Is this a pre-arranged gesture-followed-by-concession deal?
Regardless of suspicions on this front. an apparently promising initiative protecting raptors is by no means the end of this particular battle against wildlife crime. There are rogue landowners. The practice of using poison against raptors persists.
But a hugely encouraging development by Scotland’s major landowners, including the Duke of Argyll with the Argyll Estates, has shifted the contours of this particular map.
More than 200 of them have signed a letter to Environment Minister, Roseanna Cunningham, condemning poisoning and calling for exemplary sentencing to be used in cases of guilty verdicts.
According to the RSPB, 27 birds of prey have been killed in the past year, in 27 recorded incidents of poisoning. Most recently, three golden eagles were poisoned killed at the celebrity haunt of Skibo Castle in Sutherland,
Sporting estates, some run by what the Cayman islanders call ‘hurry come ups’, with commercial interests and no embedded rural values, are fingered as key perpetrators of this crime.
The poison is put on carcases left on open land and on lumps of meat on raised target areas like fence posts to attract the raptors whose numbers the sporting estates wish to reduce. The raptors prey on the likes of grouse chicks, destined to be killed later for money. Life for the grouse is little more than a matter of who gets you first.
The letter to the Environment Minister makes clear the unequivocal opposition to such practice by its signatories. It underscores their own long standing commitment to the countryside and expresses their ‘utter dismay’ at the evidently deliberate poisoning of protected species.

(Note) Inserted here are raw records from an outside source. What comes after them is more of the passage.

(** * The explicit-free-list allocator of malloclab-handout/mm.c

    A shallow embedding of mm.c: the heap is a byte-addressed memory, the
    region driver (memlib) is a break pointer moving upward, and every routine
    of mm.c is a computation in a state-and-error monad over the allocator's
    globals.  An access outside the region [mem_start_brk, mem_brk) is a
    [Fault]; [exit(1)] is an [Exit]; a list walk that revisits an address
    never ends in C and is a [Diverge]. *)

From Stdlib Require Import ZArith List Lia Bool String.
Import ListNotations.
Open Scope Z_scope.

(** ** Data model of the C target *)

(** mm.c reads and writes its links through [char **] and takes sizes as
    [size_t]; their width is the target's.  Boundary tags are [uint32_t] on
    both targets. *)
Inductive data_model := ILP32 | LP64.

(** sizeof(char * ) = sizeof(size_t) *)
Definition PSIZE (dm : data_model) : Z :=
  match dm with ILP32 => 4 | LP64 => 8 end.

Definition pbytes (dm : data_model) : nat :=
  match dm with ILP32 => 4%nat | LP64 => 8%nat end.

(** conversion to uint32_t, to size_t and to int (two's complement) *)
Definition u32 (x : Z) : Z := x mod 2 ^ 32.
Definition to_size_t (dm : data_model) (x : Z) : Z := x mod 2 ^ (8 * PSIZE dm).
Definition to_int (x : Z) : Z :=
  let y := x mod 2 ^ 32 in if y <? 2 ^ 31 then y else y - 2 ^ 32.

(** ** Basic constants and macros *)

Definition WSIZE : Z := 4.
Definition DSIZE : Z := 8.
Definition CHUNKSIZE : Z := Z.shiftl 1 16.
Definition OVERHEAD : Z := 8.

Definition MAX (x y : Z) : Z := if x >? y then x else y.

Definition PACK (size alloc : Z) : Z := Z.lor size alloc.

(** ** Memory: little-endian bytes *)

Definition memory := Z -> Z.

Fixpoint le_load (m : memory) (a : Z) (n : nat) : Z :=
  match n with
  | O => 0
  | S k => m a mod 256 + 256 * le_load m (a + 1) k
  end.

Definition le_store (m : memory) (a : Z) (n : nat) (v : Z) : memory :=
  fun x =>
    if (a <=? x) && (x <? a + Z.of_nat n)
    then Z.shiftr v (8 * (x - a)) mod 256
    else m x.

Definition mem_copy (m : memory) (dst src n : Z) : memory :=
  fun x => if (dst <=? x) && (x <? dst + n) then m (src + (x - dst)) else m x.

(** ** Allocator state: memlib's region, mm.c's globals, find_fit's statics *)

Record state := mkState {
  mem : memory;
  mem_start_brk : Z;
  mem_brk : Z;
  mem_max_addr : Z;
  heap_listp : Z;
  free_listp : Z;
  ff_size : Z;
  ff_count : Z
}.

Definition set_mem (s : state) (m : memory) : state :=
  mkState m (mem_start_brk s) (mem_brk s) (mem_max_addr s)
          (heap_listp s) (free_listp s) (ff_size s) (ff_count s).
Definition set_brk (s : state) (b : Z) : state :=
  mkState (mem s) (mem_start_brk s) b (mem_max_addr s)
          (heap_listp s) (free_listp s) (ff_size s) (ff_count s).
Definition set_heap_listp (s : state) (p : Z) : state :=
  mkState (mem s) (mem_start_brk s) (mem_brk s) (mem_max_addr s)
          p (free_listp s) (ff_size s) (ff_count s).
Definition set_free_listp (s : state) (p : Z) : state :=
  mkState (mem s) (mem_start_brk s) (mem_brk s) (mem_max_addr s)
          (heap_listp s) p (ff_size s) (ff_count s).
Definition set_ff_size (s : state) (v : Z) : state :=
  mkState (mem s) (mem_start_brk s) (mem_brk s) (mem_max_addr s)
          (heap_listp s) (free_listp s) v (ff_count s).
Definition set_ff_count (s : state) (v : Z) : state :=
  mkState (mem s) (mem_start_brk s) (mem_brk s) (mem_max_addr s)
          (heap_listp s) (free_listp s) (ff_size s) v.

(** The process before mm_init: an empty region at [base] that may grow by
    [max_heap] bytes, memory contents [m0], all globals zero. *)
Definition boot (base max_heap : Z) (m0 : memory) : state :=
  mkState m0 base base (base + max_heap) 0 0 0 0.

(** ** The monad *)

Inductive outcome (A : Type) : Type :=
| Ok (a : A) (s : state)
| Fault
| Exit (msg : string)
| Diverge.
Arguments Ok {A} a s.
Arguments Fault {A}.
Arguments Exit {A} msg.
Arguments Diverge {A}.

Definition M (A : Type) : Type := state -> outcome A.

Definition ret {A} (a : A) : M A := fun s => Ok a s.

Definition bind {A B} (m : M A) (k : A -> M B) : M B :=
  fun s =>
    match m s with
    | Ok a s' => k a s'
    | Fault => Fault
    | Exit msg => Exit msg
    | Diverge => Diverge
    end.

Notation "x <- m ;; k" := (bind m (fun x => k))
  (at level 61, m at next level, right associativity).
Notation "m ;;; k" := (bind m (fun _ => k))
  (at level 61, right associativity).

Definition gets {A} (f : state -> A) : M A := fun s => Ok (f s) s.
Definition modify (f : state -> state) : M unit := fun s => Ok tt (f s).
Definition exit_with {A} (msg : string) : M A := fun _ => Exit msg.
(** * Mackup application profiles: backup, restore and uninstall

    A shallow embedding of [mackup/application.py] (class
    [ApplicationProfile]) together with the part of the operating system
    it talks to: a file system with regular files, directories, symbolic
    links and special nodes, the [os.path] predicates, [pathlib]'s lexical
    path operations and [Path.resolve].

    The three operations are written in a small state-and-exception monad
    over a [world] made of the file system, the answers still waiting on
    standard input and the trace of everything the program did (lines
    printed, questions asked, calls to [utils.copy], [utils.delete] and
    [utils.link]). *)

From Stdlib Require Import String Ascii List Bool Arith Lia.
Import ListNotations.
Open Scope string_scope.
Open Scope list_scope.

(** ** Paths *)

Module Paths.

(** A path is the list of its components below the root, as in
    [PurePosixPath.parts] without the leading ["/"].  As in [pathlib], a
    component may be [".."]: nothing is collapsed lexically. *)
Definition path := list string.

Definition path_eq_dec : forall p q : path, {p = q} + {p <> q} :=
  list_eq_dec string_dec.

Definition path_eqb (p q : path) : bool :=
  if path_eq_dec p q then true else false.

(** [strip_prefix base p] is [Some rest] exactly when [p = base ++ rest]. *)
Fixpoint strip_prefix (base p : path) : option path :=
  match base, p with
  | [], _ => Some p
  | _ :: _, [] => None
  | b :: base', c :: p' => if String.eqb b c then strip_prefix base' p' else None
  end.

Definition is_prefix (base p : path) : bool :=
  match strip_prefix base p with Some _ => true | None => false end.

(** [PurePath.relative_to]: purely lexical, [None] stands for the
    [ValueError] raised when [base] is not a prefix of [p]. *)
Definition relative_to (p base : path) : option path := strip_prefix base p.

(** All prefixes of [p] that are strictly shorter than [p], the root
    ([[]]) included. *)
Fixpoint proper_prefixes (p : path) : list path :=
  match p with
  | [] => []
  | c :: p' => [] :: map (cons c) (proper_prefixes p')
  end.

Definition slash : ascii := "/"%char.
Definition nl : string := String (ascii_of_nat 10) EmptyString.

(** Cut a string at every ["/"]. *)
Fixpoint split_slash (s : string) : list string :=
  match s with
  | EmptyString => [EmptyString]
  | String c rest =>
      if Ascii.eqb c slash then EmptyString :: split_slash rest
      else match split_slash rest with
           | [] => [String c EmptyString]
           | w :: ws => String c w :: ws
           end
  end.

Definition is_absolute (s : string) : bool :=
  match s with
  | String c _ => Ascii.eqb c slash
  | EmptyString => false
  end.

(** [PurePosixPath(s)]: empty components and ["."] are dropped, [".."] is
    kept. *)
Definition parse_path (s : string) : bool * path :=
  (is_absolute s,
   filter (fun c => negb (String.eqb c EmptyString) && negb (String.eqb c "."))
          (split_slash s)).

Interestingly, the letter has also issued a challenge to all landowners to stand up and be counted on the matter, saying that the eradication of this illegal activity would be helped by each individual landowner making their own position public.
Other landowners are expected to add their names to the campaign shortly.

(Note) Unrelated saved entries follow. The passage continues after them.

(** * Provenance matching and value injection of cstex

    A shallow embedding of [scripts/process-metadata.py] and
    [scripts/extract-values.py]: the glob-to-regex pattern matcher, the
    marker scan over a LaTeX document, the reduction of the provenance log
    and the rendering of [.csf/values.tex].

    Conventions of the embedding.
    - A Python [str] is a [string]; its characters are the code points below
      256.  Offsets are character offsets, as [match.start()] gives them.
    - A function that can raise returns a [result]; the exceptions are the
      Python ones, by name.
    - The manifest and the log are typed as the dataclasses and the log
      format declare them (names, commands and paths are strings); a key
      that may be absent is an [option]. *)

From Stdlib Require Import List String Ascii Bool Arith ZArith Lia Permutation
  Sorted.
From Stdlib Require Import Numbers.DecimalString.
Import ListNotations.
Open Scope string_scope.
Open Scope list_scope.

Set Implicit Arguments.

(** ** Exceptions and results *)

Inductive exn : Type :=
| KeyError (key : string)
| IndexError
| AttributeError
| JSONDecodeError
| FileNotFoundError.

(** [Beyond] is not a Python outcome: it marks an input on which the model
    is silent (a regular expression outside the fragment of [Re]). *)
Inductive result (A : Type) : Type :=
| Ok (a : A)
| Raise (e : exn)
| Beyond.

Arguments Ok {A} a.
Arguments Raise {A} e.
Arguments Beyond {A}.

Definition bind {A B : Type} (m : result A) (k : A -> result B) : result B :=
  match m with
  | Ok a => k a
  | Raise e => Raise e
  | Beyond => Beyond
  end.

Declare Scope result_scope.
Delimit Scope result_scope with result.
Notation "'do' x <- m ; k" := (bind m (fun x => k))
  (at level 10, x name, m at level 100, k at level 200) : result_scope.
Open Scope result_scope.

(** ** Python string operations *)

Module PyStr.

(** [s.replace(c, by)] for a one-character [c]. *)
Fixpoint replace_char (c : ascii) (by_ : string) (s : string) : string :=
  match s with
  | EmptyString => EmptyString
  | String a s' =>
      if Ascii.eqb a c then by_ ++ replace_char c by_ s'
      else String a (replace_char c by_ s')
  end.

(** [s.startswith(p)] *)
Fixpoint startswith (p s : string) : bool :=
  match p, s with
  | EmptyString, _ => true
  | String a p', String b s' => Ascii.eqb a b && startswith p' s'
  | String _ _, EmptyString => false
  end.

(** [sub in s] *)
Fixpoint contains (sub s : string) : bool :=
  match s with
  | EmptyString => startswith sub EmptyString
  | String _ s' => startswith sub s || contains sub s'
  end.

Fixpoint drop (n : nat) (s : string) : string :=
  match n, s with
  | O, _ => s
  | S n', String _ s' => drop n' s'
  | S _, EmptyString => EmptyString
  end.

(** [s.endswith(suf)] *)
Definition endswith (suf s : string) : bool :=
  (String.length suf <=? String.length s)%nat
  && String.eqb (drop (String.length s - String.length suf) s) suf.

(** [c.isspace()] on the code points below 256. *)
Definition isspace (c : ascii) : bool :=
  let n := nat_of_ascii c in
  ((9 <=? n) && (n <=? 13) || (28 <=? n) && (n <=? 32)
   || (n =? 133) || (n =? 160))%nat.

Definition is_empty (s : string) : bool :=
  match s with EmptyString => true | _ => false end.

(** [s.split()]: the maximal runs of non-whitespace characters. [cur] is
    the run being read. *)
Fixpoint split_from (cur : string) (s : string) : list string :=
  match s with
  | EmptyString => if is_empty cur then [] else [cur]
  | String c s' =>
      if isspace c
      then (if is_empty cur then split_from EmptyString s'
            else cur :: split_from EmptyString s')
      else split_from (cur ++ String c EmptyString) s'
  end.

Definition split (s : string) : list string := split_from EmptyString s.

(** [c not in q] for a character [c]. *)
Fixpoint lacks (c : ascii) (q : string) : bool :=
  match q with
  | EmptyString => true
  | String a q' => negb (Ascii.eqb a c) && lacks c q'
  end.

(** [sep.join(l)] *)
Fixpoint join (sep : string) (l : list string) : string :=
  match l with
  | [] => EmptyString
  | [x] => x
  | x :: l' => x ++ sep ++ join sep l'
  end.

(** [str(n)] for a non-negative int. *)
Definition of_nat (n : nat) : string := NilEmpty.string_of_uint (Nat.to_uint n).

End PyStr.

(** ** The fragment of Python's [re] the pattern matcher reaches

    [_find_metadata_for_artifact] and [_match_artifact_to_step] hand a glob,
    with ["*"] rewritten to [".*"] and ["?"] to ["."], to [re.match].  For a
    glob of ordinary characters, dots, stars and question marks the regular
    expression is a sequence of literals, [.] and [.*]; [parse] reads exactly
    those and gives [None] on any other special character. *)

Module Re.

Inductive item : Type :=
| Lit (c : ascii)
| Dot
| DotStar.

Definition is_special (c : ascii) : bool :=
  existsb (Ascii.eqb c)
    (list_ascii_of_string "\^$.|?*+()[]{}").

Fixpoint parse (r : string) : option (list item) :=
  match r with
  | EmptyString => Some []
  | String c r' =>
      if Ascii.eqb c "." then
        match r' with
        | String d r'' =>
            if Ascii.eqb d "*" then option_map (cons DotStar) (parse r'')
            else option_map (cons Dot) (parse r')
        | EmptyString => option_map (cons Dot) (parse r')
        end
      else if is_special c then None
      else option_map (cons (Lit c)) (parse r')
  end.

Definition newline : ascii := "010"%char.

(** Without [re.DOTALL] a dot matches any character but a newline. *)
Definition dot_ok (c : ascii) : bool := negb (Ascii.eqb c newline).

(** [match_items r s]: some prefix of [s] matches [r].  The star is
    greedy: it first tries one more character, then the rest of [r]. *)
Fixpoint match_items (r : list item) : string -> bool :=
  match r with
  | [] => fun _ => true
  | Lit c :: r' => fun s =>
      match s with
      | String a s' => Ascii.eqb a c && match_items r' s'
      | EmptyString => false
      end
  | Dot :: r' => fun s =>
      match s with
      | String a s' => dot_ok a && match_items r' s'
      | EmptyString => false
      end
  | DotStar :: r' =>
      fix star (s : string) : bool :=
        match s with
        | String a s' => (dot_ok a && star s') || match_items r' s
        | EmptyString => match_items r' s
        end
  end.

(** [re.match(regex, s)] as a truth value: anchored at the start of [s],
    not at its end. *)
Definition re_match (regex s : string) : option bool :=
  option_map (fun r => match_items r s) (parse regex).

End Re.

(** ** Glob semantics, as the specification words it

    [*] matches any run of characters, [?] exactly one character, any other
    character itself; the whole candidate must be consumed. *)

Fixpoint glob_match (p : string) : string -> bool :=
  match p with
  | EmptyString => fun s => PyStr.is_empty s
  | String c p' =>
      if Ascii.eqb c "*" then
        fix star (s : string) : bool :=
          glob_match p' s
          || match s with
             | String _ s' => star s'
             | EmptyString => false
             end
      else if Ascii.eqb c "?" then
        fun s =>
          match s with
          | String _ s' => glob_match p' s'
          | EmptyString => false
          end
      else
        fun s =>
          match s with
          | String a s' => Ascii.eqb a c && glob_match p' s'
          | EmptyString => false
          end
  end.

(** ** The manifest *)

(** One object of the manifest's [pipeline] list.  [inputs] and [outputs]
    are read with [.get(key, [])], so an absent list is the empty one. *)
Record StepConfig : Type := mkStep {
  sc_name : option string;
  sc_cmd : option string;
  sc_inputs : list string;
  sc_outputs : list string
}.

Definition Config : Type := list StepConfig.

(** [output_pattern.replace("*", ".*").replace("?", ".")] *)
Definition glob_to_regex (output_pattern : string) : string :=
  PyStr.replace_char "?" "." (PyStr.replace_char "*" ".*" output_pattern).

(** The inner loop over a step's output patterns: does one of them match? *)
Fixpoint any_pattern_matches (patterns : list string) (name : string) : result bool :=
  match patterns with
  | [] => Ok false
  | output_pattern :: rest =>
      match Re.re_match (glob_to_regex output_pattern) name with
      | None => Beyond
      | Some true => Ok true
      | Some false => any_pattern_matches rest name
      end
  end.

(** ** Python dictionaries

    A [dict] keeps its keys in insertion order; assigning to a key that is
    already there replaces the value and leaves the key where it was. *)

Module Dict.
Section Dict.
Variable V : Type.

Definition t : Type := list (string * V).

Definition empty : t := [].

(** [d[k] = v] *)
Fixpoint set (k : string) (v : V) (d : t) : t :=
  match d with
  | [] => [(k, v)]
  | (k', v') :: d' =>
      if String.eqb k' k then (k', v) :: d' else (k', v') :: set k v d'
  end.

(** [d.get(k)] *)
Fixpoint get (k : string) (d : t) : option V :=
  match d with
  | [] => None
  | (k', v') :: d' => if String.eqb k' k then Some v' else get k d'
  end.

Definition keys (d : t) : list string := map fst d.
End Dict.
End Dict.

(** ** process-metadata.py *)

(** The [flake] field of the dataclass is stored and never read; it is
    left out. *)
Record PipelineStep : Type := mkPipelineStep {
  ps_name : string;
  ps_cmd : string;
  ps_inputs : list string;
  ps_outputs : list string
}.

Record ArtifactMetadata : Type := mkArtifactMetadata {
  am_path : string;
  am_step_name : string;
  am_script_path : option string;
  am_line_number : option nat;
  am_dependencies : list string
}.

This concerted effort by leading landowners and estates sets an example to their peers (pun irresistible) and throws their incontrovertible social weight into the balance in a world where this counts.

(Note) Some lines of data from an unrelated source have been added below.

Lemma chunk_loop_positive (array : list A) (size : Z) :
  0 < size ->
  forall fuel k chunks,
  (List.length array - k < fuel)%nat ->
  exists rest,
    chunk_loop fuel array size (Z.of_nat k) chunks = Some (chunks ++ rest) /\
    List.concat rest = drop k array /\
    Forall (fun c => (0 < List.length c <= Z.to_nat size)%nat) rest /\
    Forall (fun c => List.length c = Z.to_nat size) (removelast rest).
Proof.
  intros Hsize fuel. induction fuel as [|fuel IH]; intros k chunks Hfuel; [lia|].
  cbn [chunk_loop].
  destruct (Z.ltb_spec (Z.of_nat k) (Z.of_nat (List.length array))) as [Hk|Hk].
  - rewrite slice_window by lia.
    replace (Z.of_nat k + size) with (Z.of_nat (k + Z.to_nat size)) by lia.
    destruct (IH (k + Z.to_nat size)%nat
                (chunks ++ [take (Z.to_nat size) (drop k array)]) ltac:(lia))
      as (rest & Hloop & Hcat & Hall & Hfull).
    exists (take (Z.to_nat size) (drop k array) :: rest).
    assert (Hlen : List.length (take (Z.to_nat size) (drop k array))
                   = Nat.min (Z.to_nat size) (List.length array - k))
      by (rewrite length_take, length_drop; reflexivity).
    split; [rewrite Hloop, <- app_assoc; reflexivity|].
    split; [cbn [List.concat]; rewrite Hcat, <- drop_drop; apply take_drop|].
    split; [apply Forall_cons_2; [lia|exact Hall]|].
    destruct rest as [|c rest]; [apply Forall_nil_2|].
    change (removelast (take (Z.to_nat size) (drop k array) :: c :: rest))
      with (take (Z.to_nat size) (drop k array) :: removelast (c :: rest)).
    apply Forall_cons_2; [|exact Hfull].
    apply Forall_cons_1 in Hall as [Hc _].
    assert (Hmore : (0 < List.length (drop (k + Z.to_nat size) array))%nat).
    { rewrite <- Hcat. cbn [List.concat]. rewrite length_app. lia. }
    rewrite length_drop in Hmore. lia.
  - exists []. rewrite app_nil_r. split; [reflexivity|].
    split; [cbn [List.concat]; symmetry; apply drop_ge; lia|].
    split; apply Forall_nil_2.
Qed.

Lemma chunk_loop_stuck (array : list A) (size : Z) :
  size <= 0 -> array <> [] ->
  forall fuel i chunks, i <= 0 -> chunk_loop fuel array size i chunks = None.
Proof.
  intros Hsize Harray fuel. induction fuel as [|fuel IH]; intros i chunks Hi;
    [reflexivity|].
  cbn [chunk_loop].
  destruct (Z.ltb_spec i (Z.of_nat (List.length array))) as [Hlt|Hge].
  - apply IH. lia.
  - destruct array; [contradiction|]. cbn [List.length] in Hge. lia.
Qed.
End Chunks.

(** X21: [chunk] with a positive size returns, and its chunks put
    together are the array: nothing is lost, repeated or reordered.  No
    chunk is empty, none is longer than [size], and every chunk but the
    last has exactly [size] elements. *)
Theorem X21_chunk_partitions {A : Type} (array : list A) (size : Z) (fuel : nat) :
  0 < size -> (List.length array < fuel)%nat ->
  exists chunks,
    ArrayUtils.chunk fuel array size = Some chunks /\
    List.concat chunks = array /\
    Forall (fun c => (0 < List.length c <= Z.to_nat size)%nat) chunks /\
    Forall (fun c => List.length c = Z.to_nat size) (removelast chunks).
Proof.
  intros Hsize Hfuel.
  destruct (chunk_loop_positive array size Hsize fuel 0%nat [] ltac:(lia))
    as (rest & Hloop & Hcat & Hall & Hfull).
  exists rest. split; [exact Hloop|]. split; [exact Hcat|]. split; assumption.
Qed.

Lemma X21_chunk_partitions_witness :
  ArrayUtils.chunk 6 [1; 2; 3; 4; 5] 2 = Some [[1; 2]; [3; 4]; [5]] /\
  exists chunks,
    ArrayUtils.chunk 6 [1; 2; 3; 4; 5] 2 = Some chunks /\
    List.concat chunks = [1; 2; 3; 4; 5].
Proof.
  split; [reflexivity|].
  destruct (X21_chunk_partitions [1; 2; 3; 4; 5] 2 6 ltac:(lia) ltac:(cbn; lia))
    as (chunks & Hc & Hcat & _).
  exists chunks. split; [exact Hc|exact Hcat].
Defined.

(** X22: [chunk] with a size of zero or less never returns on an
    array that is not empty: the index does not get past the start, so
    the loop goes on adding chunks for as long as it is run. *)
Theorem X22_chunk_never_returns {A : Type} (array : list A) (size : Z) :
  size <= 0 -> array <> [] ->
  forall fuel, ArrayUtils.chunk fuel array size = None.
Proof.
  intros Hsize Harray fuel.
  apply chunk_loop_stuck; [exact Hsize|exact Harray|lia].
Qed.

Lemma X22_chunk_never_returns_witness :
  ArrayUtils.chunk 1000 [1; 2; 3] 0 = None.
Proof.
  exact (X22_chunk_never_returns [1; 2; 3] 0 ltac:(lia) ltac:(discriminate) 1000%nat).
Defined.

Section Groups.
Import Http ApiClient ArrayUtils.
Context {A : Type}.
Variable key_of : A -> string.



End Groups.


Section Throttle.
Import EventUtils.

End Throttle.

The RSPB has welcomed the initiative, noting its value in the context of recent wildlife crimes that have been reported and are under investigation.
So far so good.
But the timing of an announcement this morning raises the question of a quid pro quo.
Scottish landowners are to be issued with licences to cull buzzards on their estates if the raptors have destroyed 10% of their gamebirds.
The Wildlife and Countryside Act of 1981 provides for the provision of such licences to gamekeepers – but none have ever been issued.
Now the Scottish Government has said that it is to issue licences to kill buzzards but only to kill (the euphemism is ‘control’) small numbers and only in response to (specific local problems). The RSPB’s attitude is that legally Ministers may only act in this way as an absolute last resort.
So is the timing of this concession coincidentally reciprocal?